- **What is being asked**
Given the records below, would you repeat exactly the lines that begin at the one containing "in_transaction, mseq. rewrite" and end at the one containing "let c := connect_task", inclusive?

- **Collected data**
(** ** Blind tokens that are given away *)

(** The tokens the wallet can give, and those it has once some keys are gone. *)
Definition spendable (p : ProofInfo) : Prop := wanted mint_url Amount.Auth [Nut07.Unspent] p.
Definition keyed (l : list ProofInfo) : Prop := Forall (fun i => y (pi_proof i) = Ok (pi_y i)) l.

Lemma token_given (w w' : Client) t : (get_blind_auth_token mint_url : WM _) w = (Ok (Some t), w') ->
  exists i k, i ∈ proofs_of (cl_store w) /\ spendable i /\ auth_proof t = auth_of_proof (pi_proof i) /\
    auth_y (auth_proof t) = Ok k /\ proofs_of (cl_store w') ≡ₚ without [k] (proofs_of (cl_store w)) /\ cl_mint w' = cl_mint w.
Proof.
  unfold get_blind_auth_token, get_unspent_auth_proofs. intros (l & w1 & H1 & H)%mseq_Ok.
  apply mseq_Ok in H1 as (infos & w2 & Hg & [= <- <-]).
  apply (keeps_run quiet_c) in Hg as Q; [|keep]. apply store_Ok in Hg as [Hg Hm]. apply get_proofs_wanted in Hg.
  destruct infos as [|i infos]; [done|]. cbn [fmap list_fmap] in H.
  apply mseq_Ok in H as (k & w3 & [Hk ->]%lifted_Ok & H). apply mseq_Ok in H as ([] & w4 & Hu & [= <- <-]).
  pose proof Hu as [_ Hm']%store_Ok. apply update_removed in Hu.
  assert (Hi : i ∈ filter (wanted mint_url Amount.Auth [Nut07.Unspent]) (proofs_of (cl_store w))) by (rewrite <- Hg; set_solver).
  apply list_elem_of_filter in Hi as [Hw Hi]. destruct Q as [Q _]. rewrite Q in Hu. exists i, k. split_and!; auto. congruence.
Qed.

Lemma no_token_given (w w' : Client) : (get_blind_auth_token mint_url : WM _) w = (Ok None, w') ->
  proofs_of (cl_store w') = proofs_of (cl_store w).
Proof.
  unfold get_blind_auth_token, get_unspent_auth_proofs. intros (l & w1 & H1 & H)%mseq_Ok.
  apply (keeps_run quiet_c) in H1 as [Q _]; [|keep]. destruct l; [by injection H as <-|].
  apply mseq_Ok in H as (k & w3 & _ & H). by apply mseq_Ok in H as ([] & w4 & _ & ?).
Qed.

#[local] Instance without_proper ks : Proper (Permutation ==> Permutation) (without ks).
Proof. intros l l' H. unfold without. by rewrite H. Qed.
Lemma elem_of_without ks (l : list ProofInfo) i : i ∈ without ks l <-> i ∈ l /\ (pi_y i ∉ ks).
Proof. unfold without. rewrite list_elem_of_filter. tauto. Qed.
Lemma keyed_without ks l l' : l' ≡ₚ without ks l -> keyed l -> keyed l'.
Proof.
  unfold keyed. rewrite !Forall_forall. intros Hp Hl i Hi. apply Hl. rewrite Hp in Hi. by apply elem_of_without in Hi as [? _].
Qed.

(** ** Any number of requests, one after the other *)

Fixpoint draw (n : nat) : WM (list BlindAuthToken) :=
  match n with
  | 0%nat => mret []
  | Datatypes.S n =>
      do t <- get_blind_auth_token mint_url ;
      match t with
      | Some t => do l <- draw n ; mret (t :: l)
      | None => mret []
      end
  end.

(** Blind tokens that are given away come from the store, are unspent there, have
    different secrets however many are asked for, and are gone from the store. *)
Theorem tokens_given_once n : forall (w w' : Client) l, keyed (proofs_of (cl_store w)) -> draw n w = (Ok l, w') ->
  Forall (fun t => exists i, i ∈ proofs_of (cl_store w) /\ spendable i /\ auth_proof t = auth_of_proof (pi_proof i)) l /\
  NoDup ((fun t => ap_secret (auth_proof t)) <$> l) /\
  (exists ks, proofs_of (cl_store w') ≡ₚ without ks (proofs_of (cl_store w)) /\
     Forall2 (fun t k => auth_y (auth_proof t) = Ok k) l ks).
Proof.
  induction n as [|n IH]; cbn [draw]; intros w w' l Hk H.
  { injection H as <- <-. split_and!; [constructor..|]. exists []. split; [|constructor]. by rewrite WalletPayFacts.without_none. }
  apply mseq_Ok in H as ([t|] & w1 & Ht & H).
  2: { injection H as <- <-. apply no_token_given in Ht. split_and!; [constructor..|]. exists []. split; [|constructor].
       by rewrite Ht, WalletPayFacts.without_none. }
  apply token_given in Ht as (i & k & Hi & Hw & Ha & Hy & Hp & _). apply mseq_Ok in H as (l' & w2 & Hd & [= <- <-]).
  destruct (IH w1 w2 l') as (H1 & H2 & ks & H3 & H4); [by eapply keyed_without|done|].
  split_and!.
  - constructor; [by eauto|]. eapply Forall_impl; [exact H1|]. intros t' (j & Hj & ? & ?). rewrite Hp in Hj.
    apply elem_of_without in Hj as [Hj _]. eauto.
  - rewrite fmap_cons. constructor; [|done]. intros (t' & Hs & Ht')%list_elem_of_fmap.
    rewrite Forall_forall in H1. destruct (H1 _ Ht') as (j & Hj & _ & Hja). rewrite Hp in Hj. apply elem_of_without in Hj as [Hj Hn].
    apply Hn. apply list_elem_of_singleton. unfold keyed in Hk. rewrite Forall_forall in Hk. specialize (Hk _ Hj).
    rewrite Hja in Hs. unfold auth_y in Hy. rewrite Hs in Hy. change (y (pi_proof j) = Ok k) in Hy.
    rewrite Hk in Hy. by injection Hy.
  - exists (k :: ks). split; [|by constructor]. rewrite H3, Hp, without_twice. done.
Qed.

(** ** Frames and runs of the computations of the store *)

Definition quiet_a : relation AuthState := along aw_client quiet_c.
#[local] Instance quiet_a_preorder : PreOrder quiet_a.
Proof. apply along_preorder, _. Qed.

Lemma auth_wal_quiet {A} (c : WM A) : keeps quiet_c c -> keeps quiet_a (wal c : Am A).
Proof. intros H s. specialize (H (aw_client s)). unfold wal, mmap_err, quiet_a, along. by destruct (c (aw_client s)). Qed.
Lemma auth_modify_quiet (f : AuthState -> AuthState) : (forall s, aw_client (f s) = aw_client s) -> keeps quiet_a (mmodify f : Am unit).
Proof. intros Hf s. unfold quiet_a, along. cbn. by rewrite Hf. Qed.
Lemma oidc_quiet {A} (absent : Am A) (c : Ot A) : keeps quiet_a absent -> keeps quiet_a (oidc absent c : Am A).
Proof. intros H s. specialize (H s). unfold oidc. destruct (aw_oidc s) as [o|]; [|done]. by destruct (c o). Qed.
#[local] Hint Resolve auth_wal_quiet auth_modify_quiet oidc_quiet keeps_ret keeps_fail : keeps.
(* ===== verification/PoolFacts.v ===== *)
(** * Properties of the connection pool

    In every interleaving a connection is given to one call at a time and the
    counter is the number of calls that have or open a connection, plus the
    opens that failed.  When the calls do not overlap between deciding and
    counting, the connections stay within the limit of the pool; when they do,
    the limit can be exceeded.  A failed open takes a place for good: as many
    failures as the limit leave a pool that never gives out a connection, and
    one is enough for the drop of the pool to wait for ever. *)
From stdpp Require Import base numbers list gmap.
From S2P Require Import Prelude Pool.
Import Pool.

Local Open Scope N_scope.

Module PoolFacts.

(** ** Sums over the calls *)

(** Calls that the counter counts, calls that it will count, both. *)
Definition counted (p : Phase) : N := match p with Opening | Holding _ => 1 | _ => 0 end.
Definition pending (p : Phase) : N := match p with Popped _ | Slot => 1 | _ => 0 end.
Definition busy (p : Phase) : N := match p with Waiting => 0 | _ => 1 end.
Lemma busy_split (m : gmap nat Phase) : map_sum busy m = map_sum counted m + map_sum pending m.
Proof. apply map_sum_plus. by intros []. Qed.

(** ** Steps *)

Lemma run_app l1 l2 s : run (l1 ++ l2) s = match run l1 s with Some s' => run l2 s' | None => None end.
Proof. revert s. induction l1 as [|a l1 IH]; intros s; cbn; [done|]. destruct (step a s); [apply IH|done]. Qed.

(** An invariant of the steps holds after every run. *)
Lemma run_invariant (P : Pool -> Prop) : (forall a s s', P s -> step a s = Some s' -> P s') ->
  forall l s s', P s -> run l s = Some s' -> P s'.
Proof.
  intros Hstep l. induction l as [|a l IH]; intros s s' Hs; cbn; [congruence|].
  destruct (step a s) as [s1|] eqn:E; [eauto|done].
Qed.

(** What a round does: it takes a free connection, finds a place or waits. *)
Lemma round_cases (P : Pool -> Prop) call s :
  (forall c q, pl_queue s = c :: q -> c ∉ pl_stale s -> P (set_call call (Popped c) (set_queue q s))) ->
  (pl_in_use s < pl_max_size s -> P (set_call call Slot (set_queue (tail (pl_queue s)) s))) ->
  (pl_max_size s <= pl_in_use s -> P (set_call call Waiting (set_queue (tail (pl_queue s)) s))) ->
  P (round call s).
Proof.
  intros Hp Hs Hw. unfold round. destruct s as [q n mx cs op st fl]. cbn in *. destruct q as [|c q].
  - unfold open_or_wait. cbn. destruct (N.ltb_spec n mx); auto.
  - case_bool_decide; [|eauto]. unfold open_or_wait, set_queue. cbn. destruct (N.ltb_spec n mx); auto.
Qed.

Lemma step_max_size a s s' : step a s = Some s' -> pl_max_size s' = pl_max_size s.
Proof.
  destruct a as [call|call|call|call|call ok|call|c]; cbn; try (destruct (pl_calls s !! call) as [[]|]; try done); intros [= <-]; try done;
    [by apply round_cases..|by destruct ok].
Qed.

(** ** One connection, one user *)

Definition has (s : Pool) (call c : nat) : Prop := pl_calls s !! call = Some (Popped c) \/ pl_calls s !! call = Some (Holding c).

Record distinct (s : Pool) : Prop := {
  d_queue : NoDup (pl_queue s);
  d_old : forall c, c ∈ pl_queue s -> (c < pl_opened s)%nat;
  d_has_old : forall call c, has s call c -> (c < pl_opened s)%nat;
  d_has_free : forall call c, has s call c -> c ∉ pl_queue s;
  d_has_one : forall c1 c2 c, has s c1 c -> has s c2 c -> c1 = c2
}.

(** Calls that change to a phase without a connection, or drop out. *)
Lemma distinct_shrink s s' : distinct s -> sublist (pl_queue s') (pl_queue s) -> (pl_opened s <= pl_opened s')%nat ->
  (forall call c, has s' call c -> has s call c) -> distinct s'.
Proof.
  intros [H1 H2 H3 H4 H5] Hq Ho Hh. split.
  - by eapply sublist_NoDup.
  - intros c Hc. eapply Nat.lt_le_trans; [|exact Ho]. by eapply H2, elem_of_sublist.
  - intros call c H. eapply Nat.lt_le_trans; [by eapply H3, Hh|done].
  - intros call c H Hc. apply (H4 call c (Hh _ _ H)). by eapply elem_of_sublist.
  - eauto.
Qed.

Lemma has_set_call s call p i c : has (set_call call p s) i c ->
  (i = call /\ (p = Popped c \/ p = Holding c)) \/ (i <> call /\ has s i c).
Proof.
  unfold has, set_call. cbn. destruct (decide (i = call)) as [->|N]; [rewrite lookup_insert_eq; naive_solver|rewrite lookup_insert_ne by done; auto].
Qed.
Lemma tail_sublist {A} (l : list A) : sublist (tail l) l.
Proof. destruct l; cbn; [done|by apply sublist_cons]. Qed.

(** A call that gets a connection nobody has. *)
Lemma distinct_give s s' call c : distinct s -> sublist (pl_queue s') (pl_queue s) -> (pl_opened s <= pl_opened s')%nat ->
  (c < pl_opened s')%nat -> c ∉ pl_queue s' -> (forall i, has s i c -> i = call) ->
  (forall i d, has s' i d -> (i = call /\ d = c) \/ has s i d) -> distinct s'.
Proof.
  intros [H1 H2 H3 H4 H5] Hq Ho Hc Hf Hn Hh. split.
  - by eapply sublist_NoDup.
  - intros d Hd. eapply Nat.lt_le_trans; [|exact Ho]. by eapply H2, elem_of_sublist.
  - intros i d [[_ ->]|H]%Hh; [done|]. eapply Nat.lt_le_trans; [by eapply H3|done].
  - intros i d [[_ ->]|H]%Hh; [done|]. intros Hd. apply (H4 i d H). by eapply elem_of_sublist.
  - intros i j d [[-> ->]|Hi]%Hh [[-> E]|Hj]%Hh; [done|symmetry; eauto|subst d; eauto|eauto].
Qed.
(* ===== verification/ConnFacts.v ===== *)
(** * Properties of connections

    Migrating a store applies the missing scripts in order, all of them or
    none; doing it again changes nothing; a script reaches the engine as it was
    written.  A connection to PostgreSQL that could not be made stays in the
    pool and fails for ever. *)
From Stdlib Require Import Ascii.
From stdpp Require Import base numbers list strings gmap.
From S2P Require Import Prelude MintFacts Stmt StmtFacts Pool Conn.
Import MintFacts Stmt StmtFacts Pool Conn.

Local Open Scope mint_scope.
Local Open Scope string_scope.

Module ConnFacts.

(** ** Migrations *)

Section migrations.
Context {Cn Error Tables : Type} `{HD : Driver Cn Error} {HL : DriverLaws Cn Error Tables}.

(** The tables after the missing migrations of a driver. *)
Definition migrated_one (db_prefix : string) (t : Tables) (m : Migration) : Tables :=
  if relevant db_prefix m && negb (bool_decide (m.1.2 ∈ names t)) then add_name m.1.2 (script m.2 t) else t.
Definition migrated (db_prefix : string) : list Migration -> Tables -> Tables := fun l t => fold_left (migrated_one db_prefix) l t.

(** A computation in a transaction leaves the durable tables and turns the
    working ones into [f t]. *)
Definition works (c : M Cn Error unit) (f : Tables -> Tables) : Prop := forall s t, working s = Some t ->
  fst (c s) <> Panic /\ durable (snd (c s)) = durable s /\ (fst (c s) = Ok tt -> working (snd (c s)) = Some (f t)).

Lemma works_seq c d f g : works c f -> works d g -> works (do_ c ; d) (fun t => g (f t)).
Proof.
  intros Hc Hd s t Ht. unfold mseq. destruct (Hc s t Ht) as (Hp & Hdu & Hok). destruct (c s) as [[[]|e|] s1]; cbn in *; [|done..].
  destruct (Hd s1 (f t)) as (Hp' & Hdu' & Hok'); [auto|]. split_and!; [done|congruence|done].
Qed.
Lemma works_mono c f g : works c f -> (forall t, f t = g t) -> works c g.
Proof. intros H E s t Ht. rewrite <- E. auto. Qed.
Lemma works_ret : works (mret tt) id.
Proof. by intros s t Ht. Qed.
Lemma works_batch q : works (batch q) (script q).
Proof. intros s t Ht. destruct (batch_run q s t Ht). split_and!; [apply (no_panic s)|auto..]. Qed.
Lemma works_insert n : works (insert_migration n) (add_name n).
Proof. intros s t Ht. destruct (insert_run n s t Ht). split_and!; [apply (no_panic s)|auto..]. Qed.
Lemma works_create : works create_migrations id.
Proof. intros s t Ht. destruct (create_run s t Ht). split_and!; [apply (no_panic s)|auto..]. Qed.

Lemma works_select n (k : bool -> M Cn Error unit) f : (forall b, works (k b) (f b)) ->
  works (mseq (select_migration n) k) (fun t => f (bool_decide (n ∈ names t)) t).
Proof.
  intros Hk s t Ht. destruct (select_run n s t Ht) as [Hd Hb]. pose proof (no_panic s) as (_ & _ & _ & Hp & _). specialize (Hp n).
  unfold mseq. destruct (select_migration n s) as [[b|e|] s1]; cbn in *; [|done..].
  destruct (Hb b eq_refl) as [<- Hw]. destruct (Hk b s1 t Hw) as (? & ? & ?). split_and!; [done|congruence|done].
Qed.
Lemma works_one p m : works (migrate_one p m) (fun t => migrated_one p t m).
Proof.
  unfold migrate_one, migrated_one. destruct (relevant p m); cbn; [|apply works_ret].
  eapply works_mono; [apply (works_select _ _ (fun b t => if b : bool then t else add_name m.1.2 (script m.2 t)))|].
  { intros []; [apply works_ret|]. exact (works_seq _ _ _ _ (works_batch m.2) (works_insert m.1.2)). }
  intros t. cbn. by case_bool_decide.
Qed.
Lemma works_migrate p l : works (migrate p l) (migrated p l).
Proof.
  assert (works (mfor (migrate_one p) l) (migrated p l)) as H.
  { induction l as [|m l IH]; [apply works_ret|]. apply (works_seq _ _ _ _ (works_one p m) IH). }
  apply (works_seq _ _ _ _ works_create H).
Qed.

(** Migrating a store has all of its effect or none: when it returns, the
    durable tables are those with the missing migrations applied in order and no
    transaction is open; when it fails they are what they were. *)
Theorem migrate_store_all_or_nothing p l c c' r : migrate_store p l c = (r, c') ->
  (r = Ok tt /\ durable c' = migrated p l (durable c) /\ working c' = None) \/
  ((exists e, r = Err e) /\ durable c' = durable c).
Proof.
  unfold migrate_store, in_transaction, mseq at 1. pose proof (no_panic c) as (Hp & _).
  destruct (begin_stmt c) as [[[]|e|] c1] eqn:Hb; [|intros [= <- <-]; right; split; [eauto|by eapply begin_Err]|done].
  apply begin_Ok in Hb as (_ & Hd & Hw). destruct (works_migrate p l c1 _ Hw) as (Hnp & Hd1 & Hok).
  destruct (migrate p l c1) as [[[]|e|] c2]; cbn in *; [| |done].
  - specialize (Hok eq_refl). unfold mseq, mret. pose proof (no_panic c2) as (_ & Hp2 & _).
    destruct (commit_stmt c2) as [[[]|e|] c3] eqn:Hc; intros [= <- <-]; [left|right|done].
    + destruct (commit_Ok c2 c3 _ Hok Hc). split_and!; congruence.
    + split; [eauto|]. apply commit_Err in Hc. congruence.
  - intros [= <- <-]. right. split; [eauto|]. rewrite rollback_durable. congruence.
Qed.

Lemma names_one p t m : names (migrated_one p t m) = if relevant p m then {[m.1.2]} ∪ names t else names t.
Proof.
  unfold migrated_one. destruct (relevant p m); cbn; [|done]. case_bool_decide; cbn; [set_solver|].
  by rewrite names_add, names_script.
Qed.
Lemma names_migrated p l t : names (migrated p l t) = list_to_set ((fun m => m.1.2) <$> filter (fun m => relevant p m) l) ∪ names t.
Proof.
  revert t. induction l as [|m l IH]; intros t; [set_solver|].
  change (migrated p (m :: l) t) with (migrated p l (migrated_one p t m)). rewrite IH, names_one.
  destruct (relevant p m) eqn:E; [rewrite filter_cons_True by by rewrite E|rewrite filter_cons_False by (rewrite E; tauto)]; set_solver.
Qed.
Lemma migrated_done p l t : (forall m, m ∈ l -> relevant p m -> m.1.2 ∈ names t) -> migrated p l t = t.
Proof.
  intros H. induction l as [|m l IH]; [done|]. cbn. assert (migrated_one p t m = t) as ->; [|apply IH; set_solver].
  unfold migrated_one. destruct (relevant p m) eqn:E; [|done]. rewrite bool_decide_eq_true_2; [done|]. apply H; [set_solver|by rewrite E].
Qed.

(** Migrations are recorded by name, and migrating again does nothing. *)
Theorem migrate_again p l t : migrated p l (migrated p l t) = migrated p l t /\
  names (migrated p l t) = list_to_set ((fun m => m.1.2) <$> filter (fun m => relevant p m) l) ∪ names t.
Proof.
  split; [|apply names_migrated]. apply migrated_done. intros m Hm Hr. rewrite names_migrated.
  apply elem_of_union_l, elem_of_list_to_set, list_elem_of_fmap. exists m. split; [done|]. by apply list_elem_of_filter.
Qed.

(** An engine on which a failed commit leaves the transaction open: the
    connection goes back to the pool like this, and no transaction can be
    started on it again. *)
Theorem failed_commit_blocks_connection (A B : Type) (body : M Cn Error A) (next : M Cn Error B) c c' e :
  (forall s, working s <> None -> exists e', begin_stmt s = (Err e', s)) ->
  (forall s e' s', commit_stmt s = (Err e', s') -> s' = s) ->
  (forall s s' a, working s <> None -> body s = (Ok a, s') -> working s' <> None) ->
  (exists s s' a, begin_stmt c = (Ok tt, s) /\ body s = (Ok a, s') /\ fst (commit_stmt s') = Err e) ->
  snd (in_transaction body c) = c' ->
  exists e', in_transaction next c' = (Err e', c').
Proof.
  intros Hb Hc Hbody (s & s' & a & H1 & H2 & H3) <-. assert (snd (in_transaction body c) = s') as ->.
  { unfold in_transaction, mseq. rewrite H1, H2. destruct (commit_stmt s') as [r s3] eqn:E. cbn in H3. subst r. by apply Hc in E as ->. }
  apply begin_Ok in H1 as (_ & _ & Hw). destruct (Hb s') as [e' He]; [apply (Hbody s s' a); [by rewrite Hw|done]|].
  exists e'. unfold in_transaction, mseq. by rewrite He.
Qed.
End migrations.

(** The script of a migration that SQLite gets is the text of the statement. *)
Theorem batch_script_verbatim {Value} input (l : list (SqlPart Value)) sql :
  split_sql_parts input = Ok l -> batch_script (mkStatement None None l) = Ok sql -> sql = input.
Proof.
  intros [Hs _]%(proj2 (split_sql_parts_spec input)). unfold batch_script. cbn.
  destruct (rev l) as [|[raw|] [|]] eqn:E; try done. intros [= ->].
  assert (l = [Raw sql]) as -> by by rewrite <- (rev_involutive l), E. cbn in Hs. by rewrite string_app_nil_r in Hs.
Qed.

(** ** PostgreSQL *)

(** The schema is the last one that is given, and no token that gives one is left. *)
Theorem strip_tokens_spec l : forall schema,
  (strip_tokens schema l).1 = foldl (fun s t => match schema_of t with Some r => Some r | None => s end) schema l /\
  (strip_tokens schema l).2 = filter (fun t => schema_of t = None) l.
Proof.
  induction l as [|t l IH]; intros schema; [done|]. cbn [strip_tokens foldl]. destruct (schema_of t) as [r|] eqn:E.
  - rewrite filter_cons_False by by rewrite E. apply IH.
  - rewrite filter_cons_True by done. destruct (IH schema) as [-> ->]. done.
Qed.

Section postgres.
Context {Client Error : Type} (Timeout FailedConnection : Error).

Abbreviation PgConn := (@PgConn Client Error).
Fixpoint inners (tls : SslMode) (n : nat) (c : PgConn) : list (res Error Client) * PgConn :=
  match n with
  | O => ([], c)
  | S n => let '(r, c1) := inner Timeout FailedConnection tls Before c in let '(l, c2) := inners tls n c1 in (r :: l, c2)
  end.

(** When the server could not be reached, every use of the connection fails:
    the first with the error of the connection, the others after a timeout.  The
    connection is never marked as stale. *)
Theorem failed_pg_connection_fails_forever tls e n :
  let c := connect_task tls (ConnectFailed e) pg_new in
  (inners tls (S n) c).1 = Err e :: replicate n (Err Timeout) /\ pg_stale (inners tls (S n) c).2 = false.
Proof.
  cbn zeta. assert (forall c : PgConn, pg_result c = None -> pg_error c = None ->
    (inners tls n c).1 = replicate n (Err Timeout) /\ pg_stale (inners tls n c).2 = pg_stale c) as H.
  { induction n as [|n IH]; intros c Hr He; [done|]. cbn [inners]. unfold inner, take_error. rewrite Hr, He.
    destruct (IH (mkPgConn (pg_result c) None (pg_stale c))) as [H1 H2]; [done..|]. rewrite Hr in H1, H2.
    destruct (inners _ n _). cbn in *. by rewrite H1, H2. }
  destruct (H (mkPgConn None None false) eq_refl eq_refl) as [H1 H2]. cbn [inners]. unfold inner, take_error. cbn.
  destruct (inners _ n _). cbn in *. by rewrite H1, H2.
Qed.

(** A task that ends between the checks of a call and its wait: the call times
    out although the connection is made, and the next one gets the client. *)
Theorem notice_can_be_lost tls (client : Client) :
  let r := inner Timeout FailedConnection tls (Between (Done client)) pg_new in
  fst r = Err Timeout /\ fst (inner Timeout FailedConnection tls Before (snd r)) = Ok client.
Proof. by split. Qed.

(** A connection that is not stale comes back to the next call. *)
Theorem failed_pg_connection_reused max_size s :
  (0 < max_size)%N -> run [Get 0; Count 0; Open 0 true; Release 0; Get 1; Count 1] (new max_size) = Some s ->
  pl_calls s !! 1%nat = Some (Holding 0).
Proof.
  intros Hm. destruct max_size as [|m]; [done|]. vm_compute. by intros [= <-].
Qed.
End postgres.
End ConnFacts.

- **Answer for the task**
  { unfold in_transaction, mseq. rewrite H1, H2. destruct (commit_stmt s') as [r s3] eqn:E. cbn in H3. subst r. by apply Hc in E as ->. }
  apply begin_Ok in H1 as (_ & _ & Hw). destruct (Hb s') as [e' He]; [apply (Hbody s s' a); [by rewrite Hw|done]|].
  exists e'. unfold in_transaction, mseq. by rewrite He.
Qed.
End migrations.

(** The script of a migration that SQLite gets is the text of the statement. *)
Theorem batch_script_verbatim {Value} input (l : list (SqlPart Value)) sql :
  split_sql_parts input = Ok l -> batch_script (mkStatement None None l) = Ok sql -> sql = input.
Proof.
  intros [Hs _]%(proj2 (split_sql_parts_spec input)). unfold batch_script. cbn.
  destruct (rev l) as [|[raw|] [|]] eqn:E; try done. intros [= ->].
  assert (l = [Raw sql]) as -> by by rewrite <- (rev_involutive l), E. cbn in Hs. by rewrite string_app_nil_r in Hs.
Qed.

(** ** PostgreSQL *)

(** The schema is the last one that is given, and no token that gives one is left. *)
Theorem strip_tokens_spec l : forall schema,
  (strip_tokens schema l).1 = foldl (fun s t => match schema_of t with Some r => Some r | None => s end) schema l /\
  (strip_tokens schema l).2 = filter (fun t => schema_of t = None) l.
Proof.
  induction l as [|t l IH]; intros schema; [done|]. cbn [strip_tokens foldl]. destruct (schema_of t) as [r|] eqn:E.
  - rewrite filter_cons_False by by rewrite E. apply IH.
  - rewrite filter_cons_True by done. destruct (IH schema) as [-> ->]. done.
Qed.

Section postgres.
Context {Client Error : Type} (Timeout FailedConnection : Error).

Abbreviation PgConn := (@PgConn Client Error).
Fixpoint inners (tls : SslMode) (n : nat) (c : PgConn) : list (res Error Client) * PgConn :=
  match n with
  | O => ([], c)
  | S n => let '(r, c1) := inner Timeout FailedConnection tls Before c in let '(l, c2) := inners tls n c1 in (r :: l, c2)
  end.

(** When the server could not be reached, every use of the connection fails:
    the first with the error of the connection, the others after a timeout.  The
    connection is never marked as stale. *)
Theorem failed_pg_connection_fails_forever tls e n :
  let c := connect_task tls (ConnectFailed e) pg_new in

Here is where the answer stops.